▶ [Directions for this task]: Select from the records below every line that has the word "data" in it.

▶ [Input for this task]:
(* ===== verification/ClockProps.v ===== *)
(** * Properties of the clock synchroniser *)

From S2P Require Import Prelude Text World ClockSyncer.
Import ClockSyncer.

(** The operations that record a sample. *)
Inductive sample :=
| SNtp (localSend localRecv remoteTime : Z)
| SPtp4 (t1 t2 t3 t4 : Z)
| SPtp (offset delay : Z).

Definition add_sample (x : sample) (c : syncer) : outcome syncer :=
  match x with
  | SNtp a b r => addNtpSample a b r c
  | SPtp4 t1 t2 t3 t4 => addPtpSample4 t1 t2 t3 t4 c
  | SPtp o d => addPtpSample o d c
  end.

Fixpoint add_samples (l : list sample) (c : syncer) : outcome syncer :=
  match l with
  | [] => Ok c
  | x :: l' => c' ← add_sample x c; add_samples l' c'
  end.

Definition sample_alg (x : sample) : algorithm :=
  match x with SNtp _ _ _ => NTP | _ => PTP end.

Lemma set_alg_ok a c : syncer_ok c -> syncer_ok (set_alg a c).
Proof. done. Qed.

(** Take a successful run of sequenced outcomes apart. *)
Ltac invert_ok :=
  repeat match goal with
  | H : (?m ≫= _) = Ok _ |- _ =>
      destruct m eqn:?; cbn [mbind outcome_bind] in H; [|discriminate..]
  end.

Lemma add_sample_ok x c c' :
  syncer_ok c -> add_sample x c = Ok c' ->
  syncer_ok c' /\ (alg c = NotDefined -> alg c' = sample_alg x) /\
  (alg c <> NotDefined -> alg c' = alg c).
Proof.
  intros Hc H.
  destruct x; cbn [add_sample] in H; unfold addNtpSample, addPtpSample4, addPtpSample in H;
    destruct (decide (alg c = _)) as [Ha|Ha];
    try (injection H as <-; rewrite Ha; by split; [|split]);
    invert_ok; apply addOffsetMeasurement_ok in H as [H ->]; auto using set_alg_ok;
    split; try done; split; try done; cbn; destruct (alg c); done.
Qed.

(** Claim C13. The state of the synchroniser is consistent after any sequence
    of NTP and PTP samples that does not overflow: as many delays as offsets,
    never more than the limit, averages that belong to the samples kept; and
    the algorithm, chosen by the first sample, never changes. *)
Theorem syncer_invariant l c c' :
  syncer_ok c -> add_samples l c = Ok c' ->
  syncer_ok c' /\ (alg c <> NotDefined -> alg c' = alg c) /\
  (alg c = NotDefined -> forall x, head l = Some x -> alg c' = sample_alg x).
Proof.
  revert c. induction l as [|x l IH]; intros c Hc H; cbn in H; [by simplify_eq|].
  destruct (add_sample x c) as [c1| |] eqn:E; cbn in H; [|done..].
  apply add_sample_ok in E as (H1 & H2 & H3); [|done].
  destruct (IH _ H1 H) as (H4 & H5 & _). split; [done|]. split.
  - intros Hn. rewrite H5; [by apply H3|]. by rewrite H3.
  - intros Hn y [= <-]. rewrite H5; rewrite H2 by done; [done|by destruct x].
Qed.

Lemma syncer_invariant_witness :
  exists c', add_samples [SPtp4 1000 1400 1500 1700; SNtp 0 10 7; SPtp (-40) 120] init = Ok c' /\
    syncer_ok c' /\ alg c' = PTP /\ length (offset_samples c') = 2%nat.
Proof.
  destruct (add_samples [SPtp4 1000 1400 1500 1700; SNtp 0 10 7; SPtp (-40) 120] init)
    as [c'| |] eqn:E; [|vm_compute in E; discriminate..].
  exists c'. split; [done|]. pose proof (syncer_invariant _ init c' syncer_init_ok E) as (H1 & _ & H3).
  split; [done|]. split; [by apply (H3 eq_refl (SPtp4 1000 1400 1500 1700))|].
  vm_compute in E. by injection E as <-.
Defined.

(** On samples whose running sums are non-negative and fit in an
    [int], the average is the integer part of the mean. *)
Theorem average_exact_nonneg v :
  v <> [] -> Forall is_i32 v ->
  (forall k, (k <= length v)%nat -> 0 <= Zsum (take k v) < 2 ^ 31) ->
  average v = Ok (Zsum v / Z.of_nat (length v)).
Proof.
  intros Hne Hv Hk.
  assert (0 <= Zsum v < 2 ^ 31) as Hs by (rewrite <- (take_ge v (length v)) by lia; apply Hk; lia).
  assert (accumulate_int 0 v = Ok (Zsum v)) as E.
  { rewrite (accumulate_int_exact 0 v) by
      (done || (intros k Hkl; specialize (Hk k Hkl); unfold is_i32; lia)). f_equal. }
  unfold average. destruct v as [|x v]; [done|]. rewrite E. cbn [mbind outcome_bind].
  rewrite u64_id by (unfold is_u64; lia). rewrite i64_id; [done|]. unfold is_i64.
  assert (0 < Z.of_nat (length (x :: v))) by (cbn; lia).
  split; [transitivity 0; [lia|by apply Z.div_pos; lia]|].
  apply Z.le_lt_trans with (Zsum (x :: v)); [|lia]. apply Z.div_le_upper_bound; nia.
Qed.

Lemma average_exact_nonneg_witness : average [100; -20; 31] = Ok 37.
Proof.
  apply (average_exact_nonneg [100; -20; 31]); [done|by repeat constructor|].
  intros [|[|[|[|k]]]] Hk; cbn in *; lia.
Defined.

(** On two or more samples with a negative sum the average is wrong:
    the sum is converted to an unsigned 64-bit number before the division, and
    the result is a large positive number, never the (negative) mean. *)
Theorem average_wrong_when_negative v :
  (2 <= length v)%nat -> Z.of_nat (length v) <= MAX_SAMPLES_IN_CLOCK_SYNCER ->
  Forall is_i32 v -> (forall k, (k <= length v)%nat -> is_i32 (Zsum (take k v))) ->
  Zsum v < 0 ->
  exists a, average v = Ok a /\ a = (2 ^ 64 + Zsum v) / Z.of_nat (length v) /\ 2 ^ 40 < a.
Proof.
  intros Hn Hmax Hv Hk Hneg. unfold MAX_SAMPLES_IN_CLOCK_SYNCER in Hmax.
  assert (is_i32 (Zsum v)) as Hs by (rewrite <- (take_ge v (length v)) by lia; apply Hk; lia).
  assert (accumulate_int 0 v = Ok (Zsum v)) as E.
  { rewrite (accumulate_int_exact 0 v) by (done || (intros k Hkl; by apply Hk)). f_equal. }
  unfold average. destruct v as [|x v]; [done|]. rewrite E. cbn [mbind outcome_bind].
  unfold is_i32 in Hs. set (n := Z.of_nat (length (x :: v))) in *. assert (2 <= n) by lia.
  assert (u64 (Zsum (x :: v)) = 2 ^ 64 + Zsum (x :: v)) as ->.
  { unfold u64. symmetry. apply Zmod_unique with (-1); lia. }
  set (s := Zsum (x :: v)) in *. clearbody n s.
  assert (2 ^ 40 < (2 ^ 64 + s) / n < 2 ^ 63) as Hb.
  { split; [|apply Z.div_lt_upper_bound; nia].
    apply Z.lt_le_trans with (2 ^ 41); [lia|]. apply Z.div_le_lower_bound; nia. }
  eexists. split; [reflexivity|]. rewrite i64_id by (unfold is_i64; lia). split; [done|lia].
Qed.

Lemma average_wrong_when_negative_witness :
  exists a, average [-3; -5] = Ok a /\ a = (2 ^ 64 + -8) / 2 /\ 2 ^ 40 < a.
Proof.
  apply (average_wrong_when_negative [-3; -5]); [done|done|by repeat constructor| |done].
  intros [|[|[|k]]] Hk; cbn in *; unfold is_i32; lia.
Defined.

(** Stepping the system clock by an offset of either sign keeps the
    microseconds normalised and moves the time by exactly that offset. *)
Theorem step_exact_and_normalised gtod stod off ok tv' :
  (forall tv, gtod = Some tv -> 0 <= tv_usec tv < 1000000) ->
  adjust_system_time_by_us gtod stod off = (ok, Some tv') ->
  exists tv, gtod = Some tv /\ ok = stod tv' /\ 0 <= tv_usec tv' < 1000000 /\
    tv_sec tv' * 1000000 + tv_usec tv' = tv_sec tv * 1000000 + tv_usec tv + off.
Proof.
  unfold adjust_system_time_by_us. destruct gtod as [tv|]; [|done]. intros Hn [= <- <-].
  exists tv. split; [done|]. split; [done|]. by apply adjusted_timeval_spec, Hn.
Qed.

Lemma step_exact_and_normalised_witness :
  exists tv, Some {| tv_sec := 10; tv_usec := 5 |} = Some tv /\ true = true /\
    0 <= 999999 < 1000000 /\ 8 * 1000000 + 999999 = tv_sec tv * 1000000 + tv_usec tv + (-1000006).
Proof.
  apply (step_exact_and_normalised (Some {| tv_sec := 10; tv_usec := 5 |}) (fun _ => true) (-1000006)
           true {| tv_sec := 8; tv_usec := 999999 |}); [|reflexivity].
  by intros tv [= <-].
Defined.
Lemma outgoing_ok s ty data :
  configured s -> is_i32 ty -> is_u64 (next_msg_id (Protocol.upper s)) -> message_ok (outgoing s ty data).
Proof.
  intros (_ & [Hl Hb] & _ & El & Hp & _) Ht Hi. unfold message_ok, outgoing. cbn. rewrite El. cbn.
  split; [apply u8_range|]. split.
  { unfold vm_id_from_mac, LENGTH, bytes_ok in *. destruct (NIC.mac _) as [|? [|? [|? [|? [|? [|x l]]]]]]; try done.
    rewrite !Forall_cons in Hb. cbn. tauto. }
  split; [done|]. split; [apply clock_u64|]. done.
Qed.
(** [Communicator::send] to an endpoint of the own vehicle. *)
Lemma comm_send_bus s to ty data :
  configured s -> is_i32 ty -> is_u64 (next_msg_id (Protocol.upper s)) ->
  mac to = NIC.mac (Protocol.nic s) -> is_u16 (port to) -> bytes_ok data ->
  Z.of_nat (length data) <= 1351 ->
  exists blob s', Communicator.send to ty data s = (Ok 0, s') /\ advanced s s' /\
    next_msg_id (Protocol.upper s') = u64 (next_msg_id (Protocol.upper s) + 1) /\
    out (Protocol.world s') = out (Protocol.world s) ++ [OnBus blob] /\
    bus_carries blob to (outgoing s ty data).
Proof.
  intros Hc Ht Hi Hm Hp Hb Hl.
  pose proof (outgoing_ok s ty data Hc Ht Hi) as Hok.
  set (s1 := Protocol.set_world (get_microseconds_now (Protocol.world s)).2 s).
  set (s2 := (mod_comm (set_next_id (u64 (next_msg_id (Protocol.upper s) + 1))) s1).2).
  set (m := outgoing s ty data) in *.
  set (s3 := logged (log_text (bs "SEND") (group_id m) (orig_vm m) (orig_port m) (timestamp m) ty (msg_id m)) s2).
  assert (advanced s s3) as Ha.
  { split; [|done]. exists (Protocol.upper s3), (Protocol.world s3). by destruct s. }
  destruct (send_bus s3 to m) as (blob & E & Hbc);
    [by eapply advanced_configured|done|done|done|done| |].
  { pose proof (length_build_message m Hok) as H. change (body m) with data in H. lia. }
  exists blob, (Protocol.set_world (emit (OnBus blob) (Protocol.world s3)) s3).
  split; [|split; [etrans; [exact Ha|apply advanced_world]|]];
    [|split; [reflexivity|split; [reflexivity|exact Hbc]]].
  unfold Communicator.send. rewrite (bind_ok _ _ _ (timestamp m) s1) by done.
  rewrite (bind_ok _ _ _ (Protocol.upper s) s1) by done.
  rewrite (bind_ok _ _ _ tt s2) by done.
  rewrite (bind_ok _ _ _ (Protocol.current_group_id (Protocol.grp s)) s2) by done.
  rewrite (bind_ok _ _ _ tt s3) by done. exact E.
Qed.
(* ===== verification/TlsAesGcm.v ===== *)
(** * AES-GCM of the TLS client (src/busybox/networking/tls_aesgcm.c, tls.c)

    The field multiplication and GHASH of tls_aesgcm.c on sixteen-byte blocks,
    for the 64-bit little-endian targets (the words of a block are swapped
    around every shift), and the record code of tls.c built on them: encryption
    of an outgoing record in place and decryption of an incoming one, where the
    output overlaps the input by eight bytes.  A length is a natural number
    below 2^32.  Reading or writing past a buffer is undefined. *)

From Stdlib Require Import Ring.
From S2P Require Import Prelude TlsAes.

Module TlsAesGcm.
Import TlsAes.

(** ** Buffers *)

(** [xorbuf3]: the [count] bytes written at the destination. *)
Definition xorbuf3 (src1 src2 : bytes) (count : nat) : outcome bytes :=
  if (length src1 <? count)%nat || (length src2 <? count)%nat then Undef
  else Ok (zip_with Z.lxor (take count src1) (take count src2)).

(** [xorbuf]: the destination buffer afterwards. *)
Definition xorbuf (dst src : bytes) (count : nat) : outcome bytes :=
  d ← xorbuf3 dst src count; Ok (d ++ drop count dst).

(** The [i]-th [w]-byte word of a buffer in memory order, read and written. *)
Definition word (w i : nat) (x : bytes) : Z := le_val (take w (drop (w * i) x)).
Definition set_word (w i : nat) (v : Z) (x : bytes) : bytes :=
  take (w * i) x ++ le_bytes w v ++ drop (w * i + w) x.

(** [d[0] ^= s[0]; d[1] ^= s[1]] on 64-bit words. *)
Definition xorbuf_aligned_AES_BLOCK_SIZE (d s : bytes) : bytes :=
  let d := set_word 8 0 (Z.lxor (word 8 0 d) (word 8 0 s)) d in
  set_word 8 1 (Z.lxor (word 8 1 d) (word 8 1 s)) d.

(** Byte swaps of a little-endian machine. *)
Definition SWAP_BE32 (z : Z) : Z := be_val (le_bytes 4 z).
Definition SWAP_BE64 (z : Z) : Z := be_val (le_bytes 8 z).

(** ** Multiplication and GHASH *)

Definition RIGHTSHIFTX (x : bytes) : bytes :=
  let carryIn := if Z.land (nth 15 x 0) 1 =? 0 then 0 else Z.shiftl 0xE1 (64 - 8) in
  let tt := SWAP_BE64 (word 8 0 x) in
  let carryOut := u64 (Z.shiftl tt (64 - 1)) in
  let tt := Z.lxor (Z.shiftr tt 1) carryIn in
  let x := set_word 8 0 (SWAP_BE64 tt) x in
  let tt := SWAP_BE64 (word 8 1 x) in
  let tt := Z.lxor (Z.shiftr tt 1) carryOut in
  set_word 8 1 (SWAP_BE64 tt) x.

▶ [Output for this task]:
Lemma outgoing_ok s ty data :
  configured s -> is_i32 ty -> is_u64 (next_msg_id (Protocol.upper s)) -> message_ok (outgoing s ty data).
Lemma comm_send_bus s to ty data :
  mac to = NIC.mac (Protocol.nic s) -> is_u16 (port to) -> bytes_ok data ->
  Z.of_nat (length data) <= 1351 ->
  exists blob s', Communicator.send to ty data s = (Ok 0, s') /\ advanced s s' /\
    bus_carries blob to (outgoing s ty data).
  pose proof (outgoing_ok s ty data Hc Ht Hi) as Hok.
  set (m := outgoing s ty data) in *.
  { pose proof (length_build_message m Hok) as H. change (body m) with data in H. lia. }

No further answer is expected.